In the last years of his life, Siskind kept active in the art world, curating a show of “New Photography” at the Rhode Island School of Design in 1978. Well into the 1980s, in addition to international travel, he continued to meet with students to discuss their work. Siskind died of a stroke in Providence at the age of eighty-seven.
Largely because of Siskind’s work, photography has become accepted as a legitimate medium for artistic expression. Like the abstract expressionist painters, he sought a compositional harmony and “one-ness” of the pictorial elements. Siskind’s photographs opened up a new avenue for photographic expression. Because of his art, the camera is no longer seen as an objective machine but as a tool for expressing emotion and feeling.
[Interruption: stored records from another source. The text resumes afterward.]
(* ===== verification/Options.v ===== *)
(** * [builder_options.go]: the configuration of a build *)
From Stdlib Require Import String.
From S2P Require Import Prelude Words Key Algorithm.
#[local] Open Scope Z_scope.

Record buildConfig := mk_buildConfig {
  workers : Z;
  payloadSize : Z;
  fingerprintSize : Z;
  globalSeed : Z;             (* uint64 *)
  userMetadata : list Z;
  unsortedTempDir : string;
  algorithm : Z;              (* uint16 *)
  totalKeys : Z               (* uint64 *)
}.

Definition defaultBuildConfig : buildConfig :=
  mk_buildConfig 0 0 0 0x1234567890abcdef [] EmptyString AlgoBijection 0.

(** A [BuildOption] changes the configuration it is given. *)
Definition BuildOption : Type := buildConfig -> buildConfig.

Definition WithWorkers (n : Z) : BuildOption := fun c =>
  mk_buildConfig n (payloadSize c) (fingerprintSize c) (globalSeed c) (userMetadata c) (unsortedTempDir c) (algorithm c) (totalKeys c).
Definition WithPayload (sizeBytes : Z) : BuildOption := fun c =>
  mk_buildConfig (workers c) sizeBytes (fingerprintSize c) (globalSeed c) (userMetadata c) (unsortedTempDir c) (algorithm c) (totalKeys c).
Definition WithFingerprint (sizeBytes : Z) : BuildOption := fun c =>
  mk_buildConfig (workers c) (payloadSize c) sizeBytes (globalSeed c) (userMetadata c) (unsortedTempDir c) (algorithm c) (totalKeys c).
Definition WithGlobalSeed (seed : Z) : BuildOption := fun c =>
  mk_buildConfig (workers c) (payloadSize c) (fingerprintSize c) seed (userMetadata c) (unsortedTempDir c) (algorithm c) (totalKeys c).
Definition WithMetadata (data : list Z) : BuildOption := fun c =>
  mk_buildConfig (workers c) (payloadSize c) (fingerprintSize c) (globalSeed c) data (unsortedTempDir c) (algorithm c) (totalKeys c).
Definition WithAlgorithm (algo : Z) : BuildOption := fun c =>
  mk_buildConfig (workers c) (payloadSize c) (fingerprintSize c) (globalSeed c) (userMetadata c) (unsortedTempDir c) algo (totalKeys c).

Definition set_totalKeys (n : Z) (c : buildConfig) : buildConfig :=
  mk_buildConfig (workers c) (payloadSize c) (fingerprintSize c) (globalSeed c) (userMetadata c) (unsortedTempDir c) (algorithm c) n.

Definition set_unsortedTempDir (dir : string) (c : buildConfig) : buildConfig :=
  mk_buildConfig (workers c) (payloadSize c) (fingerprintSize c) (globalSeed c) (userMetadata c) dir (algorithm c) (totalKeys c).

Definition cfg_entrySize (c : buildConfig) : Z := payloadSize c + fingerprintSize c.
A collection of Siskind’s negatives, prints, and other personal records are housed in the Aaron Siskind Archive, Center for Creative Photography, in Tucson, Arizona. Carl Chiarenza, Aaron Siskind: Pleasures and Terrors (1982), is an in-depth account of Siskind’s life up to 1982. Additionally, Thomas Hess’s Places: Aaron Siskind Photographs (1971), and Peter Turner, Aaron Siskind: Photographs 1932-1978 (1979), feature examples of the artist’s work. William Morgan, Bucks County: Photographs of Early Architecture (1974), displays ninety-three early photographs by the artist. Harlem Document, Photographs 1932–1940: Aaron Siskind (1981), with a forward by Gordon Parks, is a compilation of Siskind’s early documentary series. An obituary is in the New York Times (9 Feb. 1991).